A microbeam scanning method to determine the x-ray attenuation of the soft tissue in an L-shell x-ray fluorescence lead detection in a soft tissue and bone phantom assembly

Lead (Pb) is a well-known toxic element residing in the human bone for many years. Hence, \textit{in vivo} measurement of bone Pb concentration is a good metric of long-term human Pb exposure. The L-shell x-ray fluorescence (LXRF) is a non-invasive quantitative method suitable for large population bone Pb surveys since it can use portable x-ray tubes and detectors. In past studies the x-ray attenuation of the soft tissue (XAST) overlying the bone was initially measured using ultrasound soft tissue thickness (STT) measurements and generic elemental composition of the soft tissue to calculate its linear attenuation coefficient ($\mu )$. An in-depth analysis revealed the procedure is inaccurate in its simplifying assumptions.
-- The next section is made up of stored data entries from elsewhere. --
(** [files] is what is found under a path.  [asks] lists the classes that the JVM asks
    the loader for when it defines a class from these bytes, its superclass and
    interfaces.  [define] is [defineClass] and [resolveClass] once they are there,
    with [None] for a [LinkageError].  [invoke] gives the [int] of the [Integer] that
    the method returns, [None] for any other result. *)
Class JavaRuntime := {
  jclass_of : Type;
  java : Type;
  jmethod : Type;
  files : list byte → path_entry;
  asks : list byte → list (list byte);
  define : list byte → list byte → list jclass_of → java → option jclass_of * java;
  system_load : list byte → java → option jclass_of * java;
  getDeclaredMethod : jclass_of → list byte → java → jvm_code jclass_of java jmethod;
  invoke : jmethod → list byte → option ptr → java → jvm_code jclass_of java (option Z);
  asks_names bytes name : name ∈ asks bytes → slash ∉ name;
  getDeclaredMethod_names c m v : asks_dotted (getDeclaredMethod c m v);
  invoke_names m arg tq v : asks_dotted (invoke m arg tq v);
}.

(** [String.split] of a one-character expression: trailing empty strings are
    removed, unless there is no match. *)
Fixpoint drop_empty (ts : list (list byte)) : list (list byte) :=
  match ts with
  | [] => []
  | t :: ts => match drop_empty ts with [] => if decide (t = []) then [] else [t] | ts => t :: ts end
  end.
Definition java_split (sep : byte) (s : list byte) : list (list byte) :=
  match split_on sep s with [t] => [t] | ts => drop_empty ts end.

Definition colon : byte := x3a.
Definition DOT_CLASS : list byte := Eval cbv in String.list_byte_of_string ".class"%string.

Definition toFilePath (name : list byte) : list byte := slashes name ++ DOT_CLASS.

Section Reload.
Context {R : JavaRuntime}.

(** The class loader, the classes it has defined with their bytes, and the JVM. *)
Record class_loader := ClassLoader {
  loadedClasses : gset (list byte);
  unavaiClasses : gset (list byte);
  defined : gmap (list byte) (jclass_of * list byte);
  vm : java;
}.

Definition J (A : Type) : Type := class_loader → outcome A * class_loader.
#[local] Instance J_ret : MRet J := λ A a s, (Val a, s).
#[local] Instance J_bind : MBind J := λ A B k m s,
  match m s with
  | (Val a, s) => k a s
  | (Throw e, s) => (Throw e, s)
  | (OutOfFuel, s) => (OutOfFuel, s)
  end.
(** C39: [libffi_init] loads a module into Node.js, but passes it no configuration.
    For a configuration of two fields or more, [m,f] and what may follow, it starts
    Node.js if need be.  With exactly three fields no JavaScript of the module runs
    and the result is 1.  Otherwise [f] of [m] is called once, with the queue's
    address and the empty configuration, also when there are more fields, a
    module [m?] being dropped from the cache first; and the result is the number that
    the function returned, or 1 when the module could not be loaded or the
    function threw.  The lock is free and the connection stands afterwards. *)
Theorem load_through_node q m f rest l n :
  mapped q → ready l → Forall (λ t, comma ∉ t) (m :: f :: rest) →
  let c := join_with comma (m :: f :: rest) in
  let v := engine (system l) in
  let call m v := call_export m f [] (addr q) v in
  let r := if decide (length rest = 1%nat) then (None, v)
           else if decide (last m = Some question) then
             match require_resolve (removelast m) v with
             | (None, v) => (None, v)
             | (Some mp, v) => call (removelast m) (if require_cache mp v then delete_cache mp v else v)
             end
           else call m v in
  len c ≤ 8172 → answers r.1 n →
  ∃ l', libffi_init (K := node_sockets J pid) (Some c) (Some q) l = Ok (n, l') ∧ ready l' ∧
    initialized l' = true ∧ engine (system l') = r.2.
Proof using alaws pid_range.
  intros Hq Hl Hf c v call r Hlen Ha. pose proof (on_data_request q m f rest v Hq Hf) as Hd.
  assert (r = if decide (length rest = 1%nat) then (None, v) else load_module m f [] (addr q) v) as Er by done.
  clearbody r. subst r.
  destruct (decide (length rest = 1%nat)); [|destruct (load_module _ _ _ _ _) as [[out|] v']]; simpl in Ha |- *.
  - subst n. by apply (linked_call _ _ _ (bytes "1")).
  - destruct Ha as [-> Hn]. apply (linked_call _ _ _ (print_int n)); [done..|by apply ret_of_print_int|].
    pose proof (length_print_int n Hn). unfold len, BUF_SIZE. lia.
  - subst n. by apply (linked_call _ _ _ (bytes "1")).
Qed.

(** The Node.js loader refuses every configuration of its own format: with
    the three fields [module,function,configuration] the script assigns to a
    constant, so that [libffi_init] returns 1 and no JavaScript of the module
    runs. *)
Theorem third_field_is_refused q m f x l :
  mapped q → ready l → Forall (λ t, comma ∉ t) [m; f; x] →
  let c := join_with comma [m; f; x] in
  len c ≤ 8172 →
  ∃ l', libffi_init (K := node_sockets J pid) (Some c) (Some q) l = Ok (1, l') ∧ ready l' ∧
    engine (system l') = engine (system l).
Proof using alaws pid_range.
  intros Hq Hl Hf c Hlen. pose proof (on_data_request q m f [x] (engine (system l)) Hq Hf) as Hd.
  rewrite decide_True in Hd by done.
  destruct (linked_call c q l (bytes "1") (engine (system l)) 1) as (l' & H & Hr & _ & He); try done. by exists l'.
Qed.

End Linked.

(** ** Instances *)

Module Demo.

(** The engine logs the modules that were loaded, with the queue; the function
    [init] returns 0, any other throws. *)
#[local] Instance demo_node : NodeJs := {
  js := list (list byte * Z);
  require_resolve m v := (Some m, v);
  require_cache _ _ := false;
  delete_cache _ v := v;
  call_export m f _ tq v := if decide (f = bytes "init") then (Some (bytes "0"), v ++ [(m, tq)]) else (None, v);
}.

#[local] Existing Instance flat_addresses.
#[local] Existing Instance flat_addresses_laws.

Definition demo_loader : @loader (node_sockets demo_node 4711) :=
  Loader (K := node_sockets demo_node 4711) 0 false MtxFree (Peer false false [] []).

Definition demo_tq : ptr := Ptr 5 0.

Lemma node_mapped : mapped demo_tq.
Proof. split; vm_compute; [reflexivity|split; [discriminate|reflexivity]]. Qed.

Lemma node_ready : ready 4711 demo_loader.
Proof. split; [reflexivity|discriminate]. Qed.

Lemma load_through_node_witness :
  ∃ l', libffi_init (K := node_sockets demo_node 4711) (Some (bytes "echo,init")) (Some demo_tq) demo_loader =
      Ok (0, l') ∧ ready 4711 l' ∧ initialized l' = true ∧ engine (system l') = [(bytes "echo", addr demo_tq)].
Proof.
  refine (load_through_node 4711 _ demo_tq (bytes "echo") (bytes "init") [] demo_loader 0
    node_mapped node_ready _ _ _).
  - lia.
  - repeat constructor; apply (bool_decide_eq_true_1 _); vm_compute; reflexivity.
  - vm_compute. discriminate.
  - split; [reflexivity|lia].
Defined.

Lemma third_field_is_refused_witness :
  ∃ l', libffi_init (K := node_sockets demo_node 4711) (Some (bytes "echo,init,{}")) (Some demo_tq) demo_loader =
      Ok (1, l') ∧ ready 4711 l' ∧ engine (system l') = [].
Proof.
  refine (third_field_is_refused 4711 _ demo_tq (bytes "echo") (bytes "init") (bytes "{}") demo_loader
    node_mapped node_ready _ _).
  - lia.
  - repeat constructor; apply (bool_decide_eq_true_1 _); vm_compute; reflexivity.
  - vm_compute. discriminate.
Defined.

(** Nobody listens; the system counts the attempts to connect. *)
#[local] Instance deaf_sockets : Sockets := {
  kernel := nat;
  sys_thread_create k := k;
  sys_sleep _ k := k;
  sys_getpid _ := 4711;
  sys_socket k := (3, k);
  sys_connect _ _ k := (-1, S k);
  sys_send _ _ k := (-1, k);
  sys_recv _ _ k := (-1, [], k);
}.

#[local] Instance deaf_sockets_laws : SocketsLaws deaf_sockets.
Proof. split. intros fd size k Hs. split; [reflexivity|simpl; lia]. Qed.

Lemma lost_connection_is_success_witness :
  libffi_init (K := deaf_sockets) (Some (bytes "echo,init")) (Some demo_tq) (Loader (K := deaf_sockets) 0 false
    MtxFree 0%nat) =
    Ok (0, Loader (K := deaf_sockets) 3 true MtxFree 10%nat).
Proof.
  refine (lost_connection_is_success (K := deaf_sockets) (bytes "echo,init") (Some demo_tq)
    (Loader (K := deaf_sockets) 0 false MtxFree 0%nat) _ _ _ _).
  - reflexivity.
  - intros fd k. simpl. lia.
  - reflexivity.
  - vm_compute. discriminate.
Defined.

Lemma request_buffer_bound_witness :
  libffi_init (K := deaf_sockets) None (Some demo_tq) (Loader (K := deaf_sockets) 0 true MtxFree 0%nat) = UB
    NullDeref ∧
  libffi_init (K := deaf_sockets) (Some (repeat x61 (Z.to_nat 8192))) (Some demo_tq) (Loader (K :=
    deaf_sockets) 0 true MtxFree 0%nat) =
    UB OutOfBounds.
Proof.
  destruct (request_buffer_bound (K := deaf_sockets) (Some demo_tq) (Loader (K := deaf_sockets) 0 true MtxFree 0%nat))
    as (H & Ho & _); [reflexivity|apply node_mapped|].
  split; [exact H|]. apply Ho. vm_compute. discriminate.
Defined.

End Demo.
A cylindrical plaster-of-Paris Pb-doped (75 $\mu $g/g) bone phantom (BP) and a 3-mm thick cylindrical-shell polyoxymethylene (POM) soft tissue phantom were used to test a new scanning microbeam method for the XAST measurement. The method measured the STT by positioning the microbeam in 0.1 mm steps perpendicular to the BP and the $\mu $ of POM in the direction parallel to BP. The measurements were compared to the $\mu_{\mathrm{\thinspace }}$of POM calculated value and generated an accurate Pb concentration (\textless 5{\%}) using a bare BP calibration line data.